▸ **AIM OF THE EXERCISE**
Search the material below for "activeBuffer" and copy every line where it occurs.
-------- DATA TO PROCESS --------
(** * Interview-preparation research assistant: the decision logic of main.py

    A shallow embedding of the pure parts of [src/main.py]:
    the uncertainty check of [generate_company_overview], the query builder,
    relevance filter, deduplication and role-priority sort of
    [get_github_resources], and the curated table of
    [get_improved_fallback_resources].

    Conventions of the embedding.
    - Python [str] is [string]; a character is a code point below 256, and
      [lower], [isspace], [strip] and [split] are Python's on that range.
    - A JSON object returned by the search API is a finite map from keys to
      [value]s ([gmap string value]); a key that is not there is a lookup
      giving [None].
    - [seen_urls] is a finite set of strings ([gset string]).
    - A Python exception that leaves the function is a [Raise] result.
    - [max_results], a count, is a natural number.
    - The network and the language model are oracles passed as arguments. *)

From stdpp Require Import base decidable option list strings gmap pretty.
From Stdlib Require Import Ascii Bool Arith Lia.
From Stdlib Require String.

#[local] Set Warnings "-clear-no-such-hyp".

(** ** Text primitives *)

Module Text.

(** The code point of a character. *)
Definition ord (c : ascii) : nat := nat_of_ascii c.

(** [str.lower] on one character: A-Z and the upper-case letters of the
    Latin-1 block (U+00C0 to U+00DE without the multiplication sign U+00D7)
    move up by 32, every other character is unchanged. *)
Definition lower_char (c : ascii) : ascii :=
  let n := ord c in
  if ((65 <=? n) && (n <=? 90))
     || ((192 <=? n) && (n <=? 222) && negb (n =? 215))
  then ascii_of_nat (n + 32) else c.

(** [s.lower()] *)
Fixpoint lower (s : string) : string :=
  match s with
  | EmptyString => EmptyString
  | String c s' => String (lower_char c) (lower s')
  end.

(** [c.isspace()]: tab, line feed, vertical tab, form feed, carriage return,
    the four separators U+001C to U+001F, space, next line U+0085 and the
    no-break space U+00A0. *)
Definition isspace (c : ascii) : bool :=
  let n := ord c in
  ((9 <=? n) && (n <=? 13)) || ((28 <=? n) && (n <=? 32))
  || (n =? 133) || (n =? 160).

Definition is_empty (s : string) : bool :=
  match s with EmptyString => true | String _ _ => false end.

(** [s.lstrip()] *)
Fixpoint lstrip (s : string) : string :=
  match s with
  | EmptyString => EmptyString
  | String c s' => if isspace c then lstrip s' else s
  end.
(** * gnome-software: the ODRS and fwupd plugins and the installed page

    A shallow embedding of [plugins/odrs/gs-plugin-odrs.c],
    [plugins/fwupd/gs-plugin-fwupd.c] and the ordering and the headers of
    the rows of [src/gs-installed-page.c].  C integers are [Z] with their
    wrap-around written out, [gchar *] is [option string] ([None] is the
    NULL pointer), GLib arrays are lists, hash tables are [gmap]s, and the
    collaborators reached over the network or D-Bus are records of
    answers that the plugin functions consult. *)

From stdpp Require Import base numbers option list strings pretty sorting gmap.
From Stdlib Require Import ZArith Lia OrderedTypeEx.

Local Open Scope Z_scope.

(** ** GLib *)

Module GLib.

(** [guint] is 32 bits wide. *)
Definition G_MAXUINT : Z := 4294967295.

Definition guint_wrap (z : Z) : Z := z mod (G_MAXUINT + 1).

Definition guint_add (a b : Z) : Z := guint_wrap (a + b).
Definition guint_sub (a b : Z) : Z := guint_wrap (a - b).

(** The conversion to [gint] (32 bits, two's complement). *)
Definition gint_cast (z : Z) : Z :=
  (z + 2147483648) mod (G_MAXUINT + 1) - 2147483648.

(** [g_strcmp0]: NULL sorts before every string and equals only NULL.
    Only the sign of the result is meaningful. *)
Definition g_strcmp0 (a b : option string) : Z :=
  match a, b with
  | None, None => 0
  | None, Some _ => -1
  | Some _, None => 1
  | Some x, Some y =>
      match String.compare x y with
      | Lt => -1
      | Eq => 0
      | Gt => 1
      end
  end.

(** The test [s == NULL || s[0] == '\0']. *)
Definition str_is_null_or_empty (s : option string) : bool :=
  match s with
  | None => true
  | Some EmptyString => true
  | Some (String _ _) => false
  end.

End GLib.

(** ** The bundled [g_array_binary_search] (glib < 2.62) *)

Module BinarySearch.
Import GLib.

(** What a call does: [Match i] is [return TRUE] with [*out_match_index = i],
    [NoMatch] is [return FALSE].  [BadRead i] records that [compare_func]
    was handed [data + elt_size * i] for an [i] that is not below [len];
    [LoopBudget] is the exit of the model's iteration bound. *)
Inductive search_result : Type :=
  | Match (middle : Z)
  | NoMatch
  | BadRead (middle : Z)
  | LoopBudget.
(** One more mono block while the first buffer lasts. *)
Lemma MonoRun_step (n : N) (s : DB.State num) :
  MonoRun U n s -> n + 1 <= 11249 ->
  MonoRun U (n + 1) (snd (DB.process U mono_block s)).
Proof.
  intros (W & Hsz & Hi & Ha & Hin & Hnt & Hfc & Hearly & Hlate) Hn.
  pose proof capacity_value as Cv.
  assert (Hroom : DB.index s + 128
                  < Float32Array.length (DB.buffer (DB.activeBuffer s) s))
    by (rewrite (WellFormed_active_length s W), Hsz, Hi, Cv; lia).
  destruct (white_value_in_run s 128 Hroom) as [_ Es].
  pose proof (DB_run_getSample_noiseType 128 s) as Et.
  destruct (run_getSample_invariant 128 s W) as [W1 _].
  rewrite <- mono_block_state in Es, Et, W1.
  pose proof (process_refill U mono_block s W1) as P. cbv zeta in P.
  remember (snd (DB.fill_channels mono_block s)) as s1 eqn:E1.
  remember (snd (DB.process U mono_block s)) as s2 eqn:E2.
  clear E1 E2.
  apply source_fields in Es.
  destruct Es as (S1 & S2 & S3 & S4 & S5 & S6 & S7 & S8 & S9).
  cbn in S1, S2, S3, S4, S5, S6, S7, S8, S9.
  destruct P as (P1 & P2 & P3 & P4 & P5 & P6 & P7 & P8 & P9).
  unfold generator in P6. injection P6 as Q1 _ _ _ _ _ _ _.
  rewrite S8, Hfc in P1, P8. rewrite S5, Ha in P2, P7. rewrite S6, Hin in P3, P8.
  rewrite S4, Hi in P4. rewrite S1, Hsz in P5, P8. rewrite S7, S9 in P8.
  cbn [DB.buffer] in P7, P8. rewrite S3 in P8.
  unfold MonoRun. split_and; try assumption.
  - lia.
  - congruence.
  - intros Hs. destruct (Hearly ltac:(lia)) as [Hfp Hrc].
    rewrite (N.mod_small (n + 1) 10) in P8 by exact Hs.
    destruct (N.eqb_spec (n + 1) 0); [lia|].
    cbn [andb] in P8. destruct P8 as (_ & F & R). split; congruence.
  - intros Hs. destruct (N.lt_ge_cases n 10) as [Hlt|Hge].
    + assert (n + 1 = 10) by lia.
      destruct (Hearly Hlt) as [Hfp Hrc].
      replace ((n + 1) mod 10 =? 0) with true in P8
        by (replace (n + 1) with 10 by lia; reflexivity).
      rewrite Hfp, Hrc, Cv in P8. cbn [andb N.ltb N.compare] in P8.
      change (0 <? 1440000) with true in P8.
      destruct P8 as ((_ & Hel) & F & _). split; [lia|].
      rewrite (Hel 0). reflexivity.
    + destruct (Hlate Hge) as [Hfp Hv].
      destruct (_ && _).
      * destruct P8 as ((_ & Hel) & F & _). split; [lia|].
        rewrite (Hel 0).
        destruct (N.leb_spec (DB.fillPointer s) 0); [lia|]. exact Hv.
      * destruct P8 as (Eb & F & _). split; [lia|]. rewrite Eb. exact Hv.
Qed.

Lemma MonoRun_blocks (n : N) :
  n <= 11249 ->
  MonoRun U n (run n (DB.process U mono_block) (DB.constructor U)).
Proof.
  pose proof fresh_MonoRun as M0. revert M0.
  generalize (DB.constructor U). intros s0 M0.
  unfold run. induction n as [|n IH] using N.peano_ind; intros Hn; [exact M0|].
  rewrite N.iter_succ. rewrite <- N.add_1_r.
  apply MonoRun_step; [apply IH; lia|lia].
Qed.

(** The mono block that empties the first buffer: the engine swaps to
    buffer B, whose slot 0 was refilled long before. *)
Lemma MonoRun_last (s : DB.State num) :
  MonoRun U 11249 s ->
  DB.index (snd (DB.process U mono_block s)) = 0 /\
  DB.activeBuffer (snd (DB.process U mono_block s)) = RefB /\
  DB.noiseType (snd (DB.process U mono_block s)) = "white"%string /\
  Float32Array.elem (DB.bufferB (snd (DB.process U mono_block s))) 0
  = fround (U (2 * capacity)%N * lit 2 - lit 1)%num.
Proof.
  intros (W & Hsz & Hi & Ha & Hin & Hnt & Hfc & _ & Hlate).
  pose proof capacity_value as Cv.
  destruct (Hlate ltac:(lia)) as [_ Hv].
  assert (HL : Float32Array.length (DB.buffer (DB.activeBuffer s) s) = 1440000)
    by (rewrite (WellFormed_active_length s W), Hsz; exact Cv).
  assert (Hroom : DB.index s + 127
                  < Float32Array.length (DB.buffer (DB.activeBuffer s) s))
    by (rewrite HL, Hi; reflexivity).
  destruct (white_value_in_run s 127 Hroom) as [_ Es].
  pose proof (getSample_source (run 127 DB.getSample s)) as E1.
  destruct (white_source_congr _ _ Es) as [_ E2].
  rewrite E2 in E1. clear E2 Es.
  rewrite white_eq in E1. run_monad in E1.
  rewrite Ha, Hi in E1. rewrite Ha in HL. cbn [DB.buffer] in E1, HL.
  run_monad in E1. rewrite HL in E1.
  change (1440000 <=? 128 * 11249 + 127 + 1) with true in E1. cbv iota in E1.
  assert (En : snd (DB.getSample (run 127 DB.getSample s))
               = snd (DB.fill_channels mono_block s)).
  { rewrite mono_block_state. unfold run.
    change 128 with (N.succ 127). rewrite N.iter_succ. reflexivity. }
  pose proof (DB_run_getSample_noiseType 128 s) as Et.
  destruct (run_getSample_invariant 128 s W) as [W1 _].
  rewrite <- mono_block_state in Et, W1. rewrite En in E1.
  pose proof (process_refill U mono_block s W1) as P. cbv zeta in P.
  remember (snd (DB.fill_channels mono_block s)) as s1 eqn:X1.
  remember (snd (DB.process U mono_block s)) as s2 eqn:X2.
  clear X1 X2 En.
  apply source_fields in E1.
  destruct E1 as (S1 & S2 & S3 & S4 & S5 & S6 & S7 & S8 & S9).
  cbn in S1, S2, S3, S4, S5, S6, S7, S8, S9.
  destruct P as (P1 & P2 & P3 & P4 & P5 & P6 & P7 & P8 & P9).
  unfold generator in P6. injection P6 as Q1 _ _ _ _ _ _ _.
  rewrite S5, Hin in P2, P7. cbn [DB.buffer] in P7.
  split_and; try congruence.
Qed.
--------
▸ **RESPONSE**
                  < Float32Array.length (DB.buffer (DB.activeBuffer s) s))
  DB.activeBuffer (snd (DB.process U mono_block s)) = RefB /\
  assert (HL : Float32Array.length (DB.buffer (DB.activeBuffer s) s) = 1440000)
                  < Float32Array.length (DB.buffer (DB.activeBuffer s) s))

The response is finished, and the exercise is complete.